[[ Extracted entries, beginning ]]

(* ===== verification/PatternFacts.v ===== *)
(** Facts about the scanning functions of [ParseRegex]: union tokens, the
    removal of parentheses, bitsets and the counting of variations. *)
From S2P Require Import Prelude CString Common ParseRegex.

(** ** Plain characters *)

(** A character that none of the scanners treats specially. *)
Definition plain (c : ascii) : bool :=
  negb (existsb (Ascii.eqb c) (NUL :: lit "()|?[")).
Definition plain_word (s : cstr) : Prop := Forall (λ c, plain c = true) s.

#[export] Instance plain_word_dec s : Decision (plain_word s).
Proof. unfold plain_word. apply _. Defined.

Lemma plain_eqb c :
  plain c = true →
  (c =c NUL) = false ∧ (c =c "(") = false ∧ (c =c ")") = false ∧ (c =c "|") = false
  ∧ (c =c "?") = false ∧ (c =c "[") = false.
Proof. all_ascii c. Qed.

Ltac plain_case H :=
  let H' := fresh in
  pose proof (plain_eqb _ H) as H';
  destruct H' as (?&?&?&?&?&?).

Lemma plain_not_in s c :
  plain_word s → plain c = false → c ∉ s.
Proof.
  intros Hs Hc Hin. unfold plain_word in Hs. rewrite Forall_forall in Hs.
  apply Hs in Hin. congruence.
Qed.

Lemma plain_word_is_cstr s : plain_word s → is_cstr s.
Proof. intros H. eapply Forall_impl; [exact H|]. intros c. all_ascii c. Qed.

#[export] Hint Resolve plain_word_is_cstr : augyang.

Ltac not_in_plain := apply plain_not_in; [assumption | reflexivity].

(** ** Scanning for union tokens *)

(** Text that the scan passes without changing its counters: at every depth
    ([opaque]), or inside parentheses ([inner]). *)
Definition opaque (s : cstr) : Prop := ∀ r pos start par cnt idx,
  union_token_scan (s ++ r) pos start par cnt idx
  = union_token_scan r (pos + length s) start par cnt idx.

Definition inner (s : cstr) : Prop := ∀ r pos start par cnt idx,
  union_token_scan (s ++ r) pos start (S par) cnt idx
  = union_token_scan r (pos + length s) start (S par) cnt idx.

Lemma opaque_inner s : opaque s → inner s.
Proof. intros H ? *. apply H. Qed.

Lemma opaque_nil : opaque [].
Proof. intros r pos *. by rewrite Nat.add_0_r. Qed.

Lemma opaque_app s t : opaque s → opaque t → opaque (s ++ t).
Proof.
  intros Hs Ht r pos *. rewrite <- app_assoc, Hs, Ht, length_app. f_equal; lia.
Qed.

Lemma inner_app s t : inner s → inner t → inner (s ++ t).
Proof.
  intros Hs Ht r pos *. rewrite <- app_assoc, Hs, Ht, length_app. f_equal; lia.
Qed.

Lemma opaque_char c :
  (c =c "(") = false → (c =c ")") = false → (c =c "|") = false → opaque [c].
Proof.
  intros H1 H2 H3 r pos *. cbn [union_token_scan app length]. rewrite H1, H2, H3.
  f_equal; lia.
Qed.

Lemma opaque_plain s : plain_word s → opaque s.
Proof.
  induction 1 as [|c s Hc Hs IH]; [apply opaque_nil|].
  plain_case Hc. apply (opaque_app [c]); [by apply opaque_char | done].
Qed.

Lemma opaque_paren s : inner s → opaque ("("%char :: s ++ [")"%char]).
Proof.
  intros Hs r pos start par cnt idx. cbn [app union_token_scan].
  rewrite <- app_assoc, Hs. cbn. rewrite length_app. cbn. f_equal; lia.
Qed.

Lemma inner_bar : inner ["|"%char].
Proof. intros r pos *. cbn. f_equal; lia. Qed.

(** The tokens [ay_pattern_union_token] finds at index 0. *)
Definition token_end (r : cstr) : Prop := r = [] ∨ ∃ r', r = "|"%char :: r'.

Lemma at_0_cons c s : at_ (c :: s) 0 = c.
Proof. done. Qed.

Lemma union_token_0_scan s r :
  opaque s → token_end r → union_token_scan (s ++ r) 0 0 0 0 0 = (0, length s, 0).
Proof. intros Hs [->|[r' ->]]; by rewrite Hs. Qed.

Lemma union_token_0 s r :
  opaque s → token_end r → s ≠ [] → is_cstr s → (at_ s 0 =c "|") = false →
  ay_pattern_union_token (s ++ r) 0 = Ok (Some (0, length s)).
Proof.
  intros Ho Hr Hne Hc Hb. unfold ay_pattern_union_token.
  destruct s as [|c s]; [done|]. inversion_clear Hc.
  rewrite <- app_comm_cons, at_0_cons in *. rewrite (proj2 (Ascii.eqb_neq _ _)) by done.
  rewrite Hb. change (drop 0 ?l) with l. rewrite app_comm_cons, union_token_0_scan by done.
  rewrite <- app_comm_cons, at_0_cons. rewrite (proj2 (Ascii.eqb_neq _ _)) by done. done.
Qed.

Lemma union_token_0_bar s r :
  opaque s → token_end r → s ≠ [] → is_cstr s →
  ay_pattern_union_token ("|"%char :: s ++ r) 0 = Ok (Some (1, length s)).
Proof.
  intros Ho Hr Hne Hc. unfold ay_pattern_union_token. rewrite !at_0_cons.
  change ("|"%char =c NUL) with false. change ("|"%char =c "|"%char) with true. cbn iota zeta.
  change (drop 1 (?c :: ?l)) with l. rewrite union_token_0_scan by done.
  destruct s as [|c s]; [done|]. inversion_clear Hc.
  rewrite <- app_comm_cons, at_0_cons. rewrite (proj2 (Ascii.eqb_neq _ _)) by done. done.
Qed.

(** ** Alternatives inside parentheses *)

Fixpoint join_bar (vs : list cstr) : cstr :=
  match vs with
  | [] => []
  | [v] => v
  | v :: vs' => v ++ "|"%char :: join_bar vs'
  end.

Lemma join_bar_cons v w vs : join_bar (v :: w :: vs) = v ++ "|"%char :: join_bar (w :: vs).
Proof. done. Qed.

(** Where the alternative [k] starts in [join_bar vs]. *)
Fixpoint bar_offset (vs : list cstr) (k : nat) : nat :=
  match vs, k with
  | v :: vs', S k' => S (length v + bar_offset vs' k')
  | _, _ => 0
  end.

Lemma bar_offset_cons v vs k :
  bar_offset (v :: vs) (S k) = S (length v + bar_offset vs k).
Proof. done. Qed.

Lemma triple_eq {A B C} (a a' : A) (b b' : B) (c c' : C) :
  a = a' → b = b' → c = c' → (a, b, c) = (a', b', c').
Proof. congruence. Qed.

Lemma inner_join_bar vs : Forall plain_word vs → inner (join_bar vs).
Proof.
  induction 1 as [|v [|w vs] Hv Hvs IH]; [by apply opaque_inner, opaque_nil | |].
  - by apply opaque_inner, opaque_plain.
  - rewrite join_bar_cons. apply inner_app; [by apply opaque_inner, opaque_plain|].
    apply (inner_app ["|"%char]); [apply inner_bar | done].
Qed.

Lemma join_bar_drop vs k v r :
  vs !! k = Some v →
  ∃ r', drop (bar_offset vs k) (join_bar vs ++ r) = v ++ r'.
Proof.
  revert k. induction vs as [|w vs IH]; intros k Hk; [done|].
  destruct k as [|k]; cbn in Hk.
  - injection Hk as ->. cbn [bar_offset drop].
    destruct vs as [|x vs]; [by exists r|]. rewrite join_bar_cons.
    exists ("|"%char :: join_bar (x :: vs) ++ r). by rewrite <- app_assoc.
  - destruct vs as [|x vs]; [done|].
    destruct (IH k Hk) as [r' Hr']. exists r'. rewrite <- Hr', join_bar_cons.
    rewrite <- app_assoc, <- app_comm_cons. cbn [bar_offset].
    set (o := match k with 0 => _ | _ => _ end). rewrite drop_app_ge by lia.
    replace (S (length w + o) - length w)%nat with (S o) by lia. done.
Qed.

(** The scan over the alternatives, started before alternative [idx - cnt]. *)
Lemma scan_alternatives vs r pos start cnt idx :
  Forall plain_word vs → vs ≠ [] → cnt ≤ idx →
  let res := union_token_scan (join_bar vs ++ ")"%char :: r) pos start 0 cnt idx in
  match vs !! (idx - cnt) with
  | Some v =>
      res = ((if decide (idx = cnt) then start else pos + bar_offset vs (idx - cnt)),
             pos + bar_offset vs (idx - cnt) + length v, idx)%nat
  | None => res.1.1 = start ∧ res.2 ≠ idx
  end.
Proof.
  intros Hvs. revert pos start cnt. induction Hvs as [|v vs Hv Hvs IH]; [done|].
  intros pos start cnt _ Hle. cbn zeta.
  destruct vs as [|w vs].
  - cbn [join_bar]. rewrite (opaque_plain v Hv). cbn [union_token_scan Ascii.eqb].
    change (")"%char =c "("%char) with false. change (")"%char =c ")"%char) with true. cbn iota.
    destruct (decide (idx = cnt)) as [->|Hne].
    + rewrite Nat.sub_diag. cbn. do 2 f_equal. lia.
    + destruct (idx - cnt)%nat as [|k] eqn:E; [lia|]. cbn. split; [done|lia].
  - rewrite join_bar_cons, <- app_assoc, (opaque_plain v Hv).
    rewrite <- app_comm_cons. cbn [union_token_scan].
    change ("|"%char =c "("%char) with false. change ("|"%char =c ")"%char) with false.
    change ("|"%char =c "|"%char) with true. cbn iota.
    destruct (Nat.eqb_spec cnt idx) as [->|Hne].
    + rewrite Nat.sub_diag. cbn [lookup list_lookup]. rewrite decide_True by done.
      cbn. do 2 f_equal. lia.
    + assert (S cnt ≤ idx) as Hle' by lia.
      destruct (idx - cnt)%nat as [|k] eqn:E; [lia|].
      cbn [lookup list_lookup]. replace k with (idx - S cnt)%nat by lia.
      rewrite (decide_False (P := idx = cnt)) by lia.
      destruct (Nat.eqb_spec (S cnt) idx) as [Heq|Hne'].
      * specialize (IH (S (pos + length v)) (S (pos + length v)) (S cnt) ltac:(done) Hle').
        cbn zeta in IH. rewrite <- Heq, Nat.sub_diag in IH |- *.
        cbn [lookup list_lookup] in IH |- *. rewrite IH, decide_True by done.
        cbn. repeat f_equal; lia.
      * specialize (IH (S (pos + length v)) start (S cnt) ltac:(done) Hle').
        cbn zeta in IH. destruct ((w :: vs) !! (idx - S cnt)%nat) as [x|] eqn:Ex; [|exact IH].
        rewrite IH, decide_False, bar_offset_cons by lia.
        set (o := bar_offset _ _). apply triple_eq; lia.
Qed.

[[ Extracted entries, end ]]

__Work required__
Report each line of the material above where the word "induction" appears.

__Worked solution__
  induction 1 as [|c s Hc Hs IH]; [apply opaque_nil|].
  induction 1 as [|v [|w vs] Hv Hvs IH]; [by apply opaque_inner, opaque_nil | |].
  revert k. induction vs as [|w vs IH]; intros k Hk; [done|].
  intros Hvs. revert pos start cnt. induction Hvs as [|v vs Hv Hvs IH]; [done|].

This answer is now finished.